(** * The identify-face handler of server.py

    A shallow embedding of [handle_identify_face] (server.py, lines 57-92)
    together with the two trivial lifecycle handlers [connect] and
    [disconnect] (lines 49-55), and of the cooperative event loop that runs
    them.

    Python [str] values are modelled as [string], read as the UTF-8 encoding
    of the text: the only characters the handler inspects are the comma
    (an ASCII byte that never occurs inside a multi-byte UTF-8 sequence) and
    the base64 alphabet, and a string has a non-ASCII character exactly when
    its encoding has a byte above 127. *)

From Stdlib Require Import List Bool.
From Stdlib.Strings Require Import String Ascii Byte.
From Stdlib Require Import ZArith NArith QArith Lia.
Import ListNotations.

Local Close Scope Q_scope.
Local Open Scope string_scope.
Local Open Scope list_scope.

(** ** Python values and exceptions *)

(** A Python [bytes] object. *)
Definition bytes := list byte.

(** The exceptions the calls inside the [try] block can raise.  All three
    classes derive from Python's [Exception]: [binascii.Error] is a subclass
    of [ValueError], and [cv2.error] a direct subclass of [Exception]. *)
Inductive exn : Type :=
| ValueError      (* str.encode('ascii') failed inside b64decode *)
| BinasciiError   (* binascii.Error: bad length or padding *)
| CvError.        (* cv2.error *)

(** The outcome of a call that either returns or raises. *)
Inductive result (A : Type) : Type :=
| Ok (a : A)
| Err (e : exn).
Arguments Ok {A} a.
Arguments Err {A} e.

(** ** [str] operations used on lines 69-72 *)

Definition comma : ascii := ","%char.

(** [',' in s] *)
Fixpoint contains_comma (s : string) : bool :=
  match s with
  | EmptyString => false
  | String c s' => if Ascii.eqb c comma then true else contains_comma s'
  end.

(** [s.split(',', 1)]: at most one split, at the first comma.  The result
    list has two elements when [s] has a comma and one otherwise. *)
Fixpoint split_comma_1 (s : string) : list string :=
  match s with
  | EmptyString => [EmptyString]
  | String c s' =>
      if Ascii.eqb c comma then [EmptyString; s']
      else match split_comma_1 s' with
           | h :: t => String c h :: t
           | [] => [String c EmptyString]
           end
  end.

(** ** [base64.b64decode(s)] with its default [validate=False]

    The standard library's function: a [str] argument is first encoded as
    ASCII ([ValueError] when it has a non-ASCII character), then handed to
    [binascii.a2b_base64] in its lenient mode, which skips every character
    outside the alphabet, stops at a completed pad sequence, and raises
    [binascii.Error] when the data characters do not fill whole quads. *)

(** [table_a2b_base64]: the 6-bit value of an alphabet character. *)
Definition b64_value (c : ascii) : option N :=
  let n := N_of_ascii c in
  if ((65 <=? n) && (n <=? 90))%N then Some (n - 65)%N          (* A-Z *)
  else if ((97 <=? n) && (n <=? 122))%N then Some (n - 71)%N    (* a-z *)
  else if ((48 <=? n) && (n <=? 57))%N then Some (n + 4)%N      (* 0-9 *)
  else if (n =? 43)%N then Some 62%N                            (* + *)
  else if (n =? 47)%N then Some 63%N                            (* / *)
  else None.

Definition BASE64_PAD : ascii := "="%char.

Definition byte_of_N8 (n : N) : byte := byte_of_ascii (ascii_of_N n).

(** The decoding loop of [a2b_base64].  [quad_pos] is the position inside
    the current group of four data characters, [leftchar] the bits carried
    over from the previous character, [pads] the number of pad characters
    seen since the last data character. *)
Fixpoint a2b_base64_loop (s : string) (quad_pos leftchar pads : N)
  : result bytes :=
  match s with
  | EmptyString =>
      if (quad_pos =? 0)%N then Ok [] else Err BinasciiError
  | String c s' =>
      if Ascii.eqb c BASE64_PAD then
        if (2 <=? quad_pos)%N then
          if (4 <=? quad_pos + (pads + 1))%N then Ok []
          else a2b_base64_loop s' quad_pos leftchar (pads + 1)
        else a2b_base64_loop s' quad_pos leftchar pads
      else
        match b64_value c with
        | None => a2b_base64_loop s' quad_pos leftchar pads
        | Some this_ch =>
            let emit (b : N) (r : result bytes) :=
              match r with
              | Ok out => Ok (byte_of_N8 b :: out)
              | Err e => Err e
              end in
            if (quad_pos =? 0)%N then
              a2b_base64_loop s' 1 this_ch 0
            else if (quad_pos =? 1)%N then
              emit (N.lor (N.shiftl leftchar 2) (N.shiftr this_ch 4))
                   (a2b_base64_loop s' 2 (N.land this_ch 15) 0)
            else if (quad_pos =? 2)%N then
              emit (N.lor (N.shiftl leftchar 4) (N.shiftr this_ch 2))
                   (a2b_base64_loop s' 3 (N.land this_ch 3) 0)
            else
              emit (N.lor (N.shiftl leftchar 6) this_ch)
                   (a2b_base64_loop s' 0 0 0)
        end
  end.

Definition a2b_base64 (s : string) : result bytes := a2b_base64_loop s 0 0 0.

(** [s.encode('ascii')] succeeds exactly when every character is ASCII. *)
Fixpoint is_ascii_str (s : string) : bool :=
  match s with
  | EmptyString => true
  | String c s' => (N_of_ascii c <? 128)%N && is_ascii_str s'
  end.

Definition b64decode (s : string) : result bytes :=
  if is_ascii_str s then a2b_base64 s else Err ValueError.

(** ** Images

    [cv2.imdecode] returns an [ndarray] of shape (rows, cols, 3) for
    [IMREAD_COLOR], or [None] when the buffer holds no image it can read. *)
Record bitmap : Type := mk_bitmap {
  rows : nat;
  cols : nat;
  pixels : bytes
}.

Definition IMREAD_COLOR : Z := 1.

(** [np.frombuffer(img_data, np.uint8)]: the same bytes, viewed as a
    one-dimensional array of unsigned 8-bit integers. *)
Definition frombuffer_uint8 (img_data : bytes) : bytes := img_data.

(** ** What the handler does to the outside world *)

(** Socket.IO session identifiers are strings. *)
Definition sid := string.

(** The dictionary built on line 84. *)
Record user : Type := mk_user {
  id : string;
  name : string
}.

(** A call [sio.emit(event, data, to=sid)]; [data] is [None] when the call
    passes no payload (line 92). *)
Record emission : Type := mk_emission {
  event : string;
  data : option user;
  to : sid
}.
▬▬▬▬▬▬
For every entry above, give it back exactly as written.

(** * The identify-face handler of server.py

    A shallow embedding of [handle_identify_face] (server.py, lines 57-92)
    together with the two trivial lifecycle handlers [connect] and
    [disconnect] (lines 49-55), and of the cooperative event loop that runs
    them.

    Python [str] values are modelled as [string], read as the UTF-8 encoding
    of the text: the only characters the handler inspects are the comma
    (an ASCII byte that never occurs inside a multi-byte UTF-8 sequence) and
    the base64 alphabet, and a string has a non-ASCII character exactly when
    its encoding has a byte above 127. *)

From Stdlib Require Import List Bool.
From Stdlib.Strings Require Import String Ascii Byte.
From Stdlib Require Import ZArith NArith QArith Lia.
Import ListNotations.

Local Close Scope Q_scope.
Local Open Scope string_scope.
Local Open Scope list_scope.

(** ** Python values and exceptions *)

(** A Python [bytes] object. *)
Definition bytes := list byte.

(** The exceptions the calls inside the [try] block can raise.  All three
    classes derive from Python's [Exception]: [binascii.Error] is a subclass
    of [ValueError], and [cv2.error] a direct subclass of [Exception]. *)
Inductive exn : Type :=
| ValueError      (* str.encode('ascii') failed inside b64decode *)
| BinasciiError   (* binascii.Error: bad length or padding *)
| CvError.        (* cv2.error *)

(** The outcome of a call that either returns or raises. *)
Inductive result (A : Type) : Type :=
| Ok (a : A)
| Err (e : exn).
Arguments Ok {A} a.
Arguments Err {A} e.

(** ** [str] operations used on lines 69-72 *)

Definition comma : ascii := ","%char.

(** [',' in s] *)
Fixpoint contains_comma (s : string) : bool :=
  match s with
  | EmptyString => false
  | String c s' => if Ascii.eqb c comma then true else contains_comma s'
  end.

(** [s.split(',', 1)]: at most one split, at the first comma.  The result
    list has two elements when [s] has a comma and one otherwise. *)
Fixpoint split_comma_1 (s : string) : list string :=
  match s with
  | EmptyString => [EmptyString]
  | String c s' =>
      if Ascii.eqb c comma then [EmptyString; s']
      else match split_comma_1 s' with
           | h :: t => String c h :: t
           | [] => [String c EmptyString]
           end
  end.

(** ** [base64.b64decode(s)] with its default [validate=False]

    The standard library's function: a [str] argument is first encoded as
    ASCII ([ValueError] when it has a non-ASCII character), then handed to
    [binascii.a2b_base64] in its lenient mode, which skips every character
    outside the alphabet, stops at a completed pad sequence, and raises
    [binascii.Error] when the data characters do not fill whole quads. *)

(** [table_a2b_base64]: the 6-bit value of an alphabet character. *)
Definition b64_value (c : ascii) : option N :=
  let n := N_of_ascii c in
  if ((65 <=? n) && (n <=? 90))%N then Some (n - 65)%N          (* A-Z *)
  else if ((97 <=? n) && (n <=? 122))%N then Some (n - 71)%N    (* a-z *)
  else if ((48 <=? n) && (n <=? 57))%N then Some (n + 4)%N      (* 0-9 *)
  else if (n =? 43)%N then Some 62%N                            (* + *)
  else if (n =? 47)%N then Some 63%N                            (* / *)
  else None.

Definition BASE64_PAD : ascii := "="%char.

Definition byte_of_N8 (n : N) : byte := byte_of_ascii (ascii_of_N n).

(** The decoding loop of [a2b_base64].  [quad_pos] is the position inside
    the current group of four data characters, [leftchar] the bits carried
    over from the previous character, [pads] the number of pad characters
    seen since the last data character. *)
Fixpoint a2b_base64_loop (s : string) (quad_pos leftchar pads : N)
  : result bytes :=
  match s with
  | EmptyString =>
      if (quad_pos =? 0)%N then Ok [] else Err BinasciiError
  | String c s' =>
      if Ascii.eqb c BASE64_PAD then
        if (2 <=? quad_pos)%N then
          if (4 <=? quad_pos + (pads + 1))%N then Ok []
          else a2b_base64_loop s' quad_pos leftchar (pads + 1)
        else a2b_base64_loop s' quad_pos leftchar pads
      else
        match b64_value c with
        | None => a2b_base64_loop s' quad_pos leftchar pads
        | Some this_ch =>
            let emit (b : N) (r : result bytes) :=
              match r with
              | Ok out => Ok (byte_of_N8 b :: out)
              | Err e => Err e
              end in
            if (quad_pos =? 0)%N then
              a2b_base64_loop s' 1 this_ch 0
            else if (quad_pos =? 1)%N then
              emit (N.lor (N.shiftl leftchar 2) (N.shiftr this_ch 4))
                   (a2b_base64_loop s' 2 (N.land this_ch 15) 0)
            else if (quad_pos =? 2)%N then
              emit (N.lor (N.shiftl leftchar 4) (N.shiftr this_ch 2))
                   (a2b_base64_loop s' 3 (N.land this_ch 3) 0)
            else
              emit (N.lor (N.shiftl leftchar 6) this_ch)
                   (a2b_base64_loop s' 0 0 0)
        end
  end.

Definition a2b_base64 (s : string) : result bytes := a2b_base64_loop s 0 0 0.

(** [s.encode('ascii')] succeeds exactly when every character is ASCII. *)
Fixpoint is_ascii_str (s : string) : bool :=
  match s with
  | EmptyString => true
  | String c s' => (N_of_ascii c <? 128)%N && is_ascii_str s'
  end.

Definition b64decode (s : string) : result bytes :=
  if is_ascii_str s then a2b_base64 s else Err ValueError.

(** ** Images

    [cv2.imdecode] returns an [ndarray] of shape (rows, cols, 3) for
    [IMREAD_COLOR], or [None] when the buffer holds no image it can read. *)
Record bitmap : Type := mk_bitmap {
  rows : nat;
  cols : nat;
  pixels : bytes
}.

Definition IMREAD_COLOR : Z := 1.

(** [np.frombuffer(img_data, np.uint8)]: the same bytes, viewed as a
    one-dimensional array of unsigned 8-bit integers. *)
Definition frombuffer_uint8 (img_data : bytes) : bytes := img_data.

(** ** What the handler does to the outside world *)

(** Socket.IO session identifiers are strings. *)
Definition sid := string.

(** The dictionary built on line 84. *)
Record user : Type := mk_user {
  id : string;
  name : string
}.

(** A call [sio.emit(event, data, to=sid)]; [data] is [None] when the call
    passes no payload (line 92). *)
Record emission : Type := mk_emission {
  event : string;
  data : option user;
  to : sid
}.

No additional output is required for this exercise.